Quant aux pays d’Europe centrale et orientale, qui adhéreront à l’Union après cette crise, primait la protection que leur offrait l’Otan – pour certains depuis 1999 – face à la menace russe. Ils appellent sans réserve à l’unité transatlantique dans la croisade anti Saddam. D’abord, dans la «lettre des 8» de janvier 2003, signée par la République tchèque, la Hongrie et la Pologne aux côtés de pays membres. Puis, le 5 février, les ministres des Affaires étrangères d’Albanie, de Bulgarie, de Croatie, d’Estonie, de Lettonie, de Lituanie, de Macédoine, de Roumanie, de Slovaquie et de Slovénie, réunis à Vilnius, demandent au Conseil de sécurité de «prendre les mesures nécessaires» pour faire cesser la menace irakienne. La réplique du «boomer» Chirac, leur reprochant d’avoir «manqué une bonne occasion de se taire», reste à peine dans la mémoire de « ceux de Vilnius » et de Varsovie, lesquels aujourd’hui font l’Europe, une Union européenne dont le moteur est la géographie, et le cœur l’Alliance atlantique.
La politique arabe de la France ? C’est Jobert, le natif de Meknès qui en parlait le mieux : «La France n’a pas de politique arabe, pas plus qu’elle n’a de politique chinoise, mais elle a une politique de ses intérêts en direction des pays arabes.» Dans la crise irakienne, en refusant de faire de la guerre le plus court chemin vers la sécurité collective, notre diplomatie se faisait en même temps «gardien d’un idéal» et fidèle allié des Irakiens, accompagnant leur développement depuis les années 70, premier partenaire commercial occidental de Bagdad, soutien des années de guerre contre l’Iran et protecteur des Chrétiens d’Orient…

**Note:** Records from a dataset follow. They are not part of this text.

Definition mesh_plink_close (a : list Z) (event : plink_event) : M mesh_if unit :=
  let reason := if bool_decide (event = CLS_ACPT) then WLAN_REASON_MESH_CLOSE else WLAN_REASON_MESH_CONFIG in
  upd_mesh a (fun m => set_plink_state NL80211_PLINK_HOLDING (set_reason reason m)) ;;;
  t <- gets (fun w => dot11MeshHoldingTimeout (mshcfg w)) ;;
  mod_plink_timer p a t.

Definition mesh_plink_establish (a : list Z) : M mesh_if Z :=
  upd_mesh a (fun m => set_plink_state NL80211_PLINK_ESTAB (timer_delete m)) ;;;
  c1 <- mesh_plink_inc_estab_count ;;
  c2 <- mesh_set_ht_prot_mode ;;
  c3 <- mesh_set_short_slot_time ;;
  ieee80211_mps_sta_status_update a ;;;
  pm <- gets (fun w => power_mode (mshcfg w)) ;;
  c4 <- ieee80211_mps_set_sta_local_pm a pm ;;
  ret (c1 .| c2 .| c3 .| c4).

(** What the state machine does under the lock: the flags that changed, the
    frame to send and whether to flush the paths through the peer. *)
Definition plink_fsm_locked (a : list Z) (event : plink_event) : M mesh_if (Z * option plink_action * bool) :=
  s <- get_sta a ;;
  cfg <- gets mshcfg ;;
  let nothing := ret (0, None, false) in
  let send action := ret (0, Some action, false) in
  let goto st := upd_mesh a (set_plink_state st) in
  let close :=
    mesh_plink_close a event ;;; send WLAN_SP_MESH_PEERING_CLOSE in
  let establish action := changed <- mesh_plink_establish a ;; ret (changed, action, false) in
  match state_of s, event with
  | NL80211_PLINK_LISTEN, CLS_ACPT => upd_mesh a mesh_plink_fsm_restart ;;; nothing
  | NL80211_PLINK_LISTEN, OPN_ACPT =>
      goto NL80211_PLINK_OPN_RCVD ;;;
      id <- mesh_get_new_llid a ;;
      upd_mesh a (set_llid id) ;;;
      mesh_plink_timer_set a (dot11MeshRetryTimeout cfg) ;;;
      changed <- ieee80211_mps_local_status_update ;;
      ret (changed, Some WLAN_SP_MESH_PEERING_OPEN, false)
  | NL80211_PLINK_OPN_SNT, (OPN_RJCT | CNF_RJCT | CLS_ACPT) => close
  | NL80211_PLINK_OPN_SNT, OPN_ACPT => goto NL80211_PLINK_OPN_RCVD ;;; send WLAN_SP_MESH_PEERING_CONFIRM
  | NL80211_PLINK_OPN_SNT, CNF_ACPT =>
      goto NL80211_PLINK_CNF_RCVD ;;; mod_plink_timer p a (dot11MeshConfirmTimeout cfg) ;;; nothing
  | NL80211_PLINK_OPN_RCVD, (OPN_RJCT | CNF_RJCT | CLS_ACPT) => close
  | NL80211_PLINK_OPN_RCVD, OPN_ACPT => send WLAN_SP_MESH_PEERING_CONFIRM
  | NL80211_PLINK_OPN_RCVD, CNF_ACPT => establish None
  | NL80211_PLINK_CNF_RCVD, (OPN_RJCT | CNF_RJCT | CLS_ACPT) => close
  | NL80211_PLINK_CNF_RCVD, OPN_ACPT => establish (Some WLAN_SP_MESH_PEERING_CONFIRM)
  | NL80211_PLINK_ESTAB, CLS_ACPT =>
      c1 <- __mesh_plink_deactivate a ;;
      c2 <- mesh_set_ht_prot_mode ;;
      c3 <- mesh_set_short_slot_time ;;
      mesh_plink_close a event ;;;
      ret (c1 .| c2 .| c3, Some WLAN_SP_MESH_PEERING_CLOSE, true)
  | NL80211_PLINK_ESTAB, OPN_ACPT => send WLAN_SP_MESH_PEERING_CONFIRM
  | NL80211_PLINK_HOLDING, CLS_ACPT => upd_mesh a (fun m => mesh_plink_fsm_restart (timer_delete m)) ;;; nothing
  | NL80211_PLINK_HOLDING, (OPN_ACPT | CNF_ACPT | OPN_RJCT | CNF_RJCT) => send WLAN_SP_MESH_PEERING_CLOSE
  | _, _ => nothing
  end.
Lemma irq_frame_at c c' a l :
  irq_frame c c' -> links c !! a = Some l -> exists l', links c' !! a = Some l' /\ evolves l l'.
Proof.
  intros [L _ _ _ _ _] Ha. specialize (L a). rewrite Ha in L.
  destruct (links c' !! a) as [l'|]; simpl in *; [eauto|done].
Qed.

Lemma isteps_inv user c c' : cinv user c -> rtc istep c c' -> cinv user c'.
Proof. intros Hc H. induction H as [|x y z Hs _ IH]; [done|]. apply IH. by eapply istep_inv. Qed.

Definition irqs (w w' : mesh_if) : Prop := rtc istep (abs w) (abs w') /\ num_sta w' = num_sta w.

#[global] Instance irqs_preorder : PreOrder irqs.
Proof. split; [done|]. intros x y z [? ?] [? ?]. split; [by etrans|congruence]. Qed.

Lemma silent_irqs w w' : silent w w' -> irqs w w'.
Proof. intros [E ?]. split; [by rewrite E|done]. Qed.

Lemma istep_irqs w w' : istep (abs w) (abs w') -> num_sta w' = num_sta w -> irqs w w'.
Proof. intros. split; [by apply rtc_once|done]. Qed.

Section rules.
Context (p : params).

Lemma swp_silently {A} (m : M mesh_if A) (Q : A -> mesh_if -> Prop) w :
  silently m w -> (forall x w', silent w w' -> Q x w') -> wp m Q w.
Proof. intros Hm HQ. eapply swp_mono; [exact Hm|]. auto. Qed.

Lemma swp_get_sta a l (Q : sta_info -> mesh_if -> Prop) w :
  links (abs w) !! a = Some l -> (forall s, peer a w = Some s -> link_of s = l -> Q s w) -> wp (get_sta a) Q w.
Proof.
  intros Hl HQ. destruct (link_peer _ _ _ Hl) as (s & Hs & E).
  unfold wp, get_sta, from_option. rewrite Hs. auto.
Qed.

(** An update of a station is an update [g] of its link. *)
Lemma swp_upd_sta a f (g : link -> link) l (Q : unit -> mesh_if -> Prop) w :
  links (abs w) !! a = Some l -> (forall s, link_of (f s) = g (link_of s)) ->
  (forall w', abs w' = with_link a (g l) (abs w) -> num_sta w' = num_sta w -> Q tt w') ->
  wp (upd_sta a f) Q w.
Proof.
  intros Hl Hf HQ. unfold upd_sta. apply swp_bind. eapply swp_get_sta; [done|]. intros s Hs E.
  apply swp_modify, HQ; [|done]. by rewrite abs_put, Hf, E.
Qed.

Lemma swp_upd_mesh a f (g : link -> link) l (Q : unit -> mesh_if -> Prop) w :
  links (abs w) !! a = Some l -> (forall s, link_of (set_mesh (f (mesh s)) s) = g (link_of s)) ->
  (forall w', abs w' = with_link a (g l) (abs w) -> num_sta w' = num_sta w -> Q tt w') ->
  wp (upd_mesh a f) Q w.
Proof. intros. by eapply swp_upd_sta. Qed.
(* ===== verification/MeshHandlers.v ===== *)
(** * MeshHandlers: the handlers implement the steps

    Each handler of [MeshPlink] takes the links by the steps of [MeshSpec], with
    interrupts wherever it can be preempted, and does not fault. *)
From stdpp Require Import gmap.
From S2P Require Import Prelude Frame Chandef StateMonad Mesh MeshPlink MeshRun MeshSpec MeshInv MeshRefine.

Section handlers.
Context (p : params) (heard : list Z -> Z -> Z -> Prop) (told : list Z -> Z -> Prop) (relabel : list Z -> Prop).
Abbreviation user := (user_mpm p).
Abbreviation step := (astep user heard told relabel).

Record moves (w w' : mesh_if) : Prop := {
  mv_steps : rtc step (abs w) (abs w');
  mv_peers : same_peers (abs w) (abs w');
  mv_num : num_sta w' = num_sta w;
}.

#[local] Instance moves_preorder : PreOrder moves.
Proof. split; [done|]. intros x y z [] []. split; [by etrans|by etrans|congruence]. Qed.

Lemma steps_inv c c' : cinv user c -> rtc step c c' -> cinv user c'.
Proof. intros Hc H. induction H as [|x y z Hs _ IH]; [done|]. apply IH. by eapply astep_inv. Qed.

Lemma moves_inv w w' : moves w w' -> cinv user (abs w) -> cinv user (abs w').
Proof. intros [] ?. by eapply steps_inv. Qed.

Lemma silent_moves w w' : silent w w' -> moves w w'.
Proof. intros [E ?]. split; [by rewrite E|by rewrite E|done]. Qed.

Lemma irqs_moves w w' : irqs w w' -> moves w w'.
Proof.
  intros [H ?]. split; [|by apply irq_frame_peers, isteps_frame|done].
  induction H as [|x y z Hs _ IH]; [done|]. eapply rtc_l; [by apply a_irq|done].
Qed.

Lemma step_moves w w' : step (abs w) (abs w') -> same_peers (abs w) (abs w') -> num_sta w' = num_sta w -> moves w w'.
Proof. intros. split; [by apply rtc_once|done|done]. Qed.

(** A step that changes one link, and perhaps the count or the log. *)
Lemma link_moves a l l' e (ev : core -> core) w w' :
  links (abs w) !! a = Some l -> l_listed l' = l_listed l -> num_sta w' = num_sta w ->
  abs w' = with_estab e (ev (with_link a l' (abs w))) -> (forall c, links (ev c) = links c) ->
  step (abs w) (abs w') -> moves w w'.
Proof.
  intros Hl Hls N E Hev Hs. apply step_moves; [done| |done]. intros b. rewrite E. simpl. rewrite Hev.
  by apply (same_peers_link _ _ _ _ Hl Hls).
Qed.
Theorem view_step_agree v v' u :
  agree v u -> distinct v' -> distinct u -> view_step (confirms u) (tells u) v v' -> agree v' u.
Proof.
  intros Hvu Dv' Du Hs. pose proof Hvu as [Hv Hu Ho].
  destruct Hs as [v|l l' log Hr|log|l log|l a action aid reason log Hk|k a aid ie log|l l' a id log Hid E1 E2 Hk
    |l l' log E1 E2 Hi Hi' Hh|l y log Ht Hy]; [done|..].
  - destruct Hr as [(E1 & E2 & Hi & Hk)|(E1 & E2 & Hi)].
    + eapply view_link_agree; [done| | | |right; by auto]; rewrite ?E1, ?E2.
      * intros Hi'. apply (hf_busy _ _ Hv l); [done|]. destruct (idle (l_state l)); [|done]. by rewrite (Hi eq_refl) in Hi'.
      * by apply (hf_plid _ _ Hv l).
      * intros K. apply (hf_known _ _ Hv l); [done|by apply Hk].
    + eapply view_link_agree; [done| |by left| |by left]; [congruence|].
      intros K. apply known_busy in K. congruence.
  - eapply agree_link; [done|]. eapply half_link; [done|]. intros ? [= <-]. cbn. split_and!; [done|by left|done|by left].
  - eapply agree_link; [done|]. by eapply half_link.
  - assert (Hlr : is_uint 16 (l_llid l)).
    { destruct (hf_llid _ _ Hv l eq_refl) as [->|Hd]; [unfold is_uint; lia|]. apply (hf_range _ _ Hv).
      destruct (drawn (Some l, log)); [done|]. injection Hd as ->. by left. }
    assert (Hpr : is_uint 16 (l_plid l)).
    { destruct (hf_plid _ _ Hv l eq_refl) as [->|Hd]; [unfold is_uint; lia|]. by apply (hf_range _ _ Hu). }
    apply view_tx_agree; [done|by eapply distinct_cons| |]; cbn [f_action f_ie].
    + intros x _. rewrite peering_llid by done. intros [= <-]. by exists l.
    + intros x y ->. rewrite peering_llid, peering_plid by done. intros [= <-] [= <-]. exists l. auto.
  - apply view_tx_agree; [done|by eapply distinct_cons|done|done].
  - by eapply view_draw_agree.
  - eapply view_link_agree; [done| | | |right; by auto]; rewrite ?E1, ?E2.
    + intros _. by apply (hf_busy _ _ Hv l).
    + by apply (hf_plid _ _ Hv l).
    + done.
  - eapply view_link_agree; [done| | | |right; split; [done|]]; cbn.
    + by apply (hf_busy _ _ Hv l).
    + destruct (hf_tells _ _ Hu y Ht); auto.
    + intros K. pose proof (hf_known _ _ Hv l eq_refl K) as C. pose proof (known_plid _ _ l Hv Hu Du eq_refl K).
      destruct Hy as [|<-]; done.
    + destruct Hy; auto.
Qed.
(** C9: two stations that manage their mesh links themselves and that each get
    from the other only OPENs and CONFIRMs it sent - lost, late, repeated and out
    of order as they may be, whatever other stations send and forged CLOSEs from
    anyone - agree about their link once both have established it: the link ID of
    the one is what the other takes for its peer's.  Three conditions: neither
    drew a link ID for the other twice, or zero (both are possible, as the IDs
    are random and checked only against the links there are); user space did not
    ask to open a link that was open or being opened; and the operations are
    those of [op_ok]. *)
Theorem mesh_peering_agreement pA pB A B wA wB s t :
  user_mpm pA = false -> user_mpm pB = false -> chan (oper pA) <> None -> chan (oper pB) <> None ->
  network pA pB A B wA wB ->
  NoDup (link_ids B wA) -> 0 ∉ link_ids B wA -> NoDup (link_ids A wB) -> 0 ∉ link_ids A wB ->
  peer B wA = Some s -> peer A wB = Some t ->
  state_of s = NL80211_PLINK_ESTAB -> state_of t = NL80211_PLINK_ESTAB ->
  llid (mesh s) = plid (mesh t) /\ plid (mesh s) = llid (mesh t).
Proof.
  intros HuA HuB HcA HcB Hn DA ZA DB ZB Hs Ht Es Et.
  assert (Dv : distinct (view_of B (abs wA))) by (unfold distinct; by rewrite drawn_link_ids).
  assert (Du : distinct (view_of A (abs wB))) by (unfold distinct; by rewrite drawn_link_ids).
  pose proof (no_agree _ _ _ _ _ _ (network_inv pA pB A B HuA HuB HcA HcB wA wB Hn) Dv Du) as Ha.
  apply (agree_ids _ _ (link_of s) (link_of t) Ha); try done.
  - by apply peer_link.
  - by apply peer_link.
  - change (l_state (link_of s)) with (state_of s). by rewrite Es.
  - change (l_state (link_of t)) with (state_of t). by rewrite Et.
Qed.

(** C11: a link that hears nothing is given up, on a device that is not
    suspended ([reached] has no suspended state: a timer that expires while the
    device is quiescing is dropped, and the link then waits without one) and
    manages its links itself.  Whatever interrupts come, the timer of the link
    acts at most twice more than the retries that are left, and as long as the
    link waits for something its timer is running or its handler about to act;
    when it has acted so often the link is idle again. *)
Theorem mesh_peering_gives_up p w a s irqs :
  user_mpm p = false -> chan (oper p) <> None -> reached p w -> peer a w = Some s ->
  exists w' s', iter (run_irq p) irqs w = Some (tt, w') /\ peer a w' = Some s' /\
    patience (dot11MeshMaxRetries (mshcfg w)) (link_of s') + acted p a irqs w <= patience (dot11MeshMaxRetries (mshcfg w)) (link_of s) /\
    patience (dot11MeshMaxRetries (mshcfg w)) (link_of s) <= dot11MeshMaxRetries (mshcfg w) + 2 /\
    (transient (state_of s') = true -> timer_pending (mesh s') = true \/ timer_fired (mesh s') = true /\ timer_expires (mesh s') <= jiffies w') /\
    (transient (state_of s') = false <-> patience (dot11MeshMaxRetries (mshcfg w)) (link_of s') = 0).
Proof.
  intros Hu Hc Hr Hs. destruct (reached_good _ _ Hc Hr) as [Hi _]. pose proof (peer_link _ _ _ Hs) as Hl.
  destruct (irqs_patience p Hu irqs a w _ Hi Hl) as (w' & l' & E & Hi' & Hl' & Hp).
  destruct (link_peer _ _ _ Hl') as (s' & Hs' & El). exists w', s'. rewrite El.
  change (dot11MeshMaxRetries (mshcfg w)) with (max_retries (abs w)).
  pose proof (ci_config _ _ Hi) as [_ Hm]. pose proof (lo_retries _ _ _ (ci_link _ _ Hi _ _ Hl)) as Hre.
  split_and!; [done|done|exact Hp| | | ].
  - unfold patience. destruct (l_state _); lia.
  - intros Et. pose proof (lo_timer _ _ _ (ci_link _ _ Hi' _ _ Hl') Hu) as Ht. rewrite <- El in Ht. by apply Ht.
  - rewrite <- El. unfold patience. change (l_state (link_of s')) with (state_of s').
    destruct (state_of s'); cbn; split; first [done|lia].
Qed.

(** ** A CONFIRM for nobody *)

(** A frame the checks of [mesh_process_plink_frame] let through. *)
Record acceptable (p : params) (ft : plink_action) (e : elems) (ie : list Z) : Prop := {
  ac_ie : peering e = Some ie;
  ac_len : ie_len_ok ft (zlen ie) = true;
  ac_mesh : e_mesh_id e <> None /\ e_mesh_config e <> None;
  ac_open : has_rsn e && (security p =? IEEE80211_MESH_SEC_NONE) = false;
  ac_matches : mesh_matches_local p e = Some true;
}.

Lemma swp_preempt_none p (Q : unit -> mesh_if -> Prop) w : schedule w = [] -> Q tt w -> wp (preempt p) Q w.
Proof. intros E HQ. unfold wp, preempt. by rewrite E. Qed.

Lemma swp_known_sta a s (Q : sta_info -> mesh_if -> Prop) w : peer a w = Some s -> Q s w -> wp (get_sta a) Q w.
Proof. intros E HQ. unfold wp, get_sta. by rewrite E. Qed.

(** The state machine has nothing to do. *)
Lemma fsm_nothing p a s ev (Q : Z -> mesh_if -> Prop) w :
  schedule w = [] -> peer a w = Some s -> state_of s = NL80211_PLINK_LISTEN -> ev = OPN_IGNR \/ ev = CNF_ACPT ->
  Q 0 w -> wp (mesh_plink_fsm p a ev) Q w.
Proof.
  intros Hn Hs Es Hev HQ. unfold mesh_plink_fsm, plink_fsm_locked. do 2 apply swp_bind.
  eapply swp_known_sta; [done|]. apply swp_bind, swp_gets. rewrite Es.
  destruct Hev as [-> | ->]; apply swp_ret, swp_bind, swp_preempt_none; try done; by apply swp_bind, swp_ret, swp_ret.
Qed.

(** What is the same for every frame of a known station. *)
Lemma known_frame_wp p w sa s ft aid e ie x y ev (Q : unit -> mesh_if -> Prop) :
  user_mpm p = false -> schedule w = [] -> acceptable p ft e ie -> ft <> WLAN_SP_MESH_PEERING_CLOSE ->
  peer sa w = Some s -> listed s = true -> state_of s = NL80211_PLINK_LISTEN -> ev = OPN_IGNR \/ ev = CNF_ACPT ->
  rd_le16 ie 2 = Some x -> (if bool_decide (ft = WLAN_SP_MESH_PEERING_CONFIRM) then rd_le16 ie 4 = Some y else y = 0) ->
  mesh_plink_get_event p (Some s) e (zlen ie) ft y x w = Some ev ->
  (ft = WLAN_SP_MESH_PEERING_OPEN -> Q tt w) ->
  Q tt (if bool_decide (ev = CNF_ACPT)
        then put_sta sa (set_mesh (set_mesh_aid aid (if plid (mesh s) =? 0 then set_plid x (mesh s) else mesh s)) s) w
        else w) ->
  wp (run_op p (op_rx_plink sa false ft aid e)) Q w.
Proof.
  intros Hu Hn [Hie Hlen [Hid Hmc] Hrsn Hm] Hft Hs Hls Es Hev Hx Hy Ev HQ0 HQ.
  cbn [run_op]. unfold mesh_rx_plink_frame, mesh_process_plink_frame. rewrite Hu, Hie, Hrsn, Hlen. cbn [negb].
  rewrite (bool_decide_false _ Hid), (bool_decide_false _ Hmc). rewrite andb_false_r.
  apply swp_bind. unfold wp at 1, ie_le16, from_option. rewrite Hx. apply swp_bind.
  rewrite (bool_decide_false _ Hft). cbn [andb]. rewrite orb_false_r.
  apply (swp_mono _ (fun y' w' => y' = y /\ w' = w)).
  { destruct (bool_decide (ft = WLAN_SP_MESH_PEERING_CONFIRM)); [|by rewrite Hy; apply swp_ret]. unfold wp. by rewrite Hy. }
  intros y' w' [-> ->]. apply swp_bind, swp_gets. unfold id.
  assert (Hget : sta_info_get sa w = Some s) by (unfold sta_info_get; by rewrite Hs, Hls).
  rewrite Hget. apply swp_if; [intros Hr; apply andb_prop in Hr as [Hr%bool_decide_eq_true _]; by apply swp_ret, HQ0|intros _].
  apply swp_bind. unfold wp at 1, from_option. rewrite Ev. apply swp_bind, swp_preempt_none; [done|]. cbn zeta.
  assert (Hne1 : ev <> OPN_ACPT) by by destruct Hev; subst. assert (Hne2 : ev <> OPN_RJCT) by by destruct Hev; subst.
  assert (Hne3 : ev <> PLINK_UNDEFINED) by by destruct Hev; subst.
  rewrite (bool_decide_false _ Hne1), (bool_decide_false _ Hne2), (bool_decide_false _ Hne3).
  rewrite bool_decide_true by done. cbn [negb andb orb]. apply swp_bind.
  assert (Hend : forall s1 w1, peer sa w1 = Some s1 -> state_of s1 = NL80211_PLINK_LISTEN -> schedule w1 = [] -> Q tt w1 ->
    wp (preempt p ;;; changed <- mesh_plink_fsm p sa ev ;; ieee80211_mbss_info_change_notify changed) Q w1).
  { intros s1 w1 Hs1 Es1 Hn1 HQ1. apply swp_bind, swp_preempt_none; [done|]. apply swp_bind.
    by eapply fsm_nothing. }
  apply swp_when; intros Eb; rewrite Eb in HQ.
  - unfold upd_mesh, upd_sta. apply swp_bind. eapply swp_known_sta; [done|]. apply swp_modify.
    apply (Hend (set_mesh (set_mesh_aid aid (if plid (mesh s) =? 0 then set_plid x (mesh s) else mesh s)) s)); [| |exact Hn|exact HQ].
    + unfold peer. cbn. by rewrite lookup_insert_eq.
    + unfold state_of. cbn. by destruct (plid (mesh s) =? 0).
  - by eapply Hend.
Qed.

(** C40: a station that is known but has not been opened has link ID 0, and a
    CONFIRM for link ID 0 matches it: whoever sends it, the station stays in
    LISTEN but takes the link ID in it for its peer's, and from then on every OPEN
    of the peer that carries another link ID is ignored. *)
Theorem mesh_stray_confirm_shuts_out p w sa s aid e ie x :
  user_mpm p = false -> schedule w = [] -> mesh_plink_free_count w <> 0 ->
  peer sa w = Some s -> listed s = true -> state_of s = NL80211_PLINK_LISTEN -> IEEE80211_STA_AUTH <= sta_state s ->
  llid (mesh s) = 0 -> plid (mesh s) = 0 ->
  acceptable p WLAN_SP_MESH_PEERING_CONFIRM e ie -> rd_le16 ie 2 = Some x -> rd_le16 ie 4 = Some 0 -> x <> 0 ->
  exists w1 s1, run_op p (op_rx_plink sa false WLAN_SP_MESH_PEERING_CONFIRM aid e) w = Some (tt, w1) /\
    peer sa w1 = Some s1 /\ state_of s1 = NL80211_PLINK_LISTEN /\ plid (mesh s1) = x /\ log w1 = log w /\
    forall aid' e' ie' y, acceptable p WLAN_SP_MESH_PEERING_OPEN e' ie' -> rd_le16 ie' 2 = Some y -> y <> x ->
      run_op p (op_rx_plink sa false WLAN_SP_MESH_PEERING_OPEN aid' e') w1 = Some (tt, w1).
Proof.
  intros Hu Hn Hf Hs Hls Es Hau Hl Hp Hac Hx H0 Hx0.
  assert (Hst : (sta_state s <? IEEE80211_STA_AUTH) = false) by by apply Z.ltb_ge.
  set (s1 := set_mesh (set_mesh_aid aid (set_plid x (mesh s))) s). set (w1 := put_sta sa s1 w).
  assert (Hs1 : peer sa w1 = Some s1) by (unfold peer; cbn; by rewrite lookup_insert_eq).
  assert (H1 : wp (run_op p (op_rx_plink sa false WLAN_SP_MESH_PEERING_CONFIRM aid e)) (fun _ w' => w' = w1) w).
  { eapply (known_frame_wp p w sa s _ aid e ie x 0 CNF_ACPT); try done; [by right| |].
    - unfold mesh_plink_get_event.
      rewrite (bool_decide_false (WLAN_SP_MESH_PEERING_CONFIRM = WLAN_SP_MESH_PEERING_CLOSE)) by done.
      rewrite (ac_matches _ _ _ _ Hac). cbn [mbind option_bind negb].
      rewrite Hst. change (plink_state (mesh s)) with (state_of s). rewrite Es.
      rewrite (bool_decide_false (NL80211_PLINK_LISTEN = NL80211_PLINK_BLOCKED)) by done.
      rewrite Hl, Hp. cbn. by rewrite (proj2 (Z.eqb_neq _ _) Hf).
    - rewrite bool_decide_true by done. by rewrite Hp. }
  unfold wp in H1. destruct (run_op _ _ w) as [[[] w']|]; [|done]. subst w'. exists w1, s1.
  split_and!; [done|done|exact Es|done|done|]. intros aid' e' ie' y Hac' Hy Hne.
  assert (H2 : wp (run_op p (op_rx_plink sa false WLAN_SP_MESH_PEERING_OPEN aid' e')) (fun _ w' => w' = w1) w1).
  { eapply (known_frame_wp p w1 sa s1 _ aid' e' ie' y 0 OPN_IGNR); try done; [by left|].
    unfold mesh_plink_get_event.
    rewrite (bool_decide_false (WLAN_SP_MESH_PEERING_OPEN = WLAN_SP_MESH_PEERING_CLOSE)) by done.
    rewrite (ac_matches _ _ _ _ Hac'). cbn [mbind option_bind negb].
    change (sta_state s1) with (sta_state s). rewrite Hst. change (plink_state (mesh s1)) with (state_of s).
    rewrite Es, (bool_decide_false (NL80211_PLINK_LISTEN = NL80211_PLINK_BLOCKED)) by done.
    change (plid (mesh s1)) with x. unfold nz.
    rewrite (proj2 (Z.eqb_neq _ _) Hx0), (proj2 (Z.eqb_neq x y)) by congruence. cbn. by rewrite orb_true_r. }
  unfold wp in H2. destruct (run_op _ _ w1) as [[[] w']|]; [|done]. by subst w'.
Qed.

(** ** Witnesses *)

Module MeshWitness.

Definition ch6 : ieee80211_channel := mk_chan 1 NL80211_BAND_2GHZ 2437 0 0 NL80211_DFS_USABLE 0 0 0.
Definition oper6 : cfg80211_chan_def :=
  mk_chandef (Some ch6) None NL80211_CHAN_WIDTH_20 2437 0 (mk_edmg 0 0) 0 0 0 false.
Definition mesh_params : params :=
  mk_params false IEEE80211_MESH_SEC_NONE [109; 101; 115; 104] 1 1 0 1 0
    (Some (mk_band NL80211_BAND_2GHZ [0; 0; 0; 0])) 0xf oper6 (fun ms => ms) 1000.
Definition mesh_conf (auto_open : bool) : mesh_config :=
  mk_config 100 100 100 99 3 auto_open 0 NL80211_MESH_POWER_ACTIVE 0 1800.
Definition with_peering (ie : option (list Z)) : elems :=
  mk_elems ie false (Some [109; 101; 115; 104]) (Some (mk_meshconf 1 1 0 1 0 0 1)) 0xf 0xf oper6 false 0 false.
Definition A : list Z := [2; 0; 0; 0; 0; 1].
Definition B : list Z := [2; 0; 0; 0; 0; 2].

Definition fresh (auto_open : bool) (id : Z) (irqs : list (list interrupt)) : mesh_if :=
  fresh_if (mesh_conf auto_open) 1000 [id] [] [] irqs.
Definition after (o : op) (w : mesh_if) : mesh_if :=
  match run_op mesh_params o w with Some (_, w') => w' | None => w end.

Definition beacon (sa : list Z) : op := op_rx_beacon sa (with_peering None) 0.
Definition open (sa : list Z) (x : Z) : op :=
  op_rx_plink sa false WLAN_SP_MESH_PEERING_OPEN 0 (with_peering (Some (peering_ie WLAN_SP_MESH_PEERING_OPEN x 0 0))).
Definition confirm (sa : list Z) (x y : Z) : op :=
  op_rx_plink sa false WLAN_SP_MESH_PEERING_CONFIRM 1 (with_peering (Some (peering_ie WLAN_SP_MESH_PEERING_CONFIRM x y 0))).

(** A hears a beacon of B and opens; the timer expires before the answer. *)
Definition irqs : list (list interrupt) := [[irq_tick 200; irq_expire B; irq_timer B; irq_late]].
Definition a1 : mesh_if := after (beacon B) (fresh true 100 irqs).
Definition b1 : mesh_if := after (open A 100) (fresh true 200 []).
Definition a2 : mesh_if := after (open B 200) a1.
Definition a3 : mesh_if := after (confirm B 200 100) a2.
Definition b2 : mesh_if := after (confirm A 100 200) b1.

La guerre va tout emporter – les promesses de Chirac sur la place de la France dans la reconstruction, notre intransigeance au Conseil de sécurité avec un ralliement à la résolution 1511 légitimant l’occupation de l’Irak par les forces de la coalition – et dérégler la boussole de notre politique arabe, jusqu’à nous faire perdre le Sud ! Que l’on évoque collectivement les pays riverains de la Méditerranée, et l’échec de l’Union méditerranéenne, torpillée par l’Allemagne. Que l’on pense à Tunis et au Caire à l’hiver 2011, et des printemps arabes sous-estimés par une diplomatie française qui, au bout du compte , finira par ruiner les dividendes de 2003 sur les rives de Syrte, en participant à la liquidation de Kadhafi. Que l’on se désole enfin de la relation abîmée avec le Maroc. Un bilan d’« Irrealpolitik » d’autant plus douloureux que les enjeux sécuritaires, culturels, et économiques commanderaient à la France, comme en 2003, de faire de la Méditerranée une priorité stratégique. ■
Ancien député au Parlement européen, Florence Kuntz est l’auteur de Faut-il détruire Bagdad ? (Ed. du Rocher, janvier 2003). À noter que Florence Kuntz est plusieurs fois évoquée par notre confrère Péroncel-Hugoz dans son Journal d’un Royaliste français au Maroc et ailleurs dont JSF a publié de larges extraits.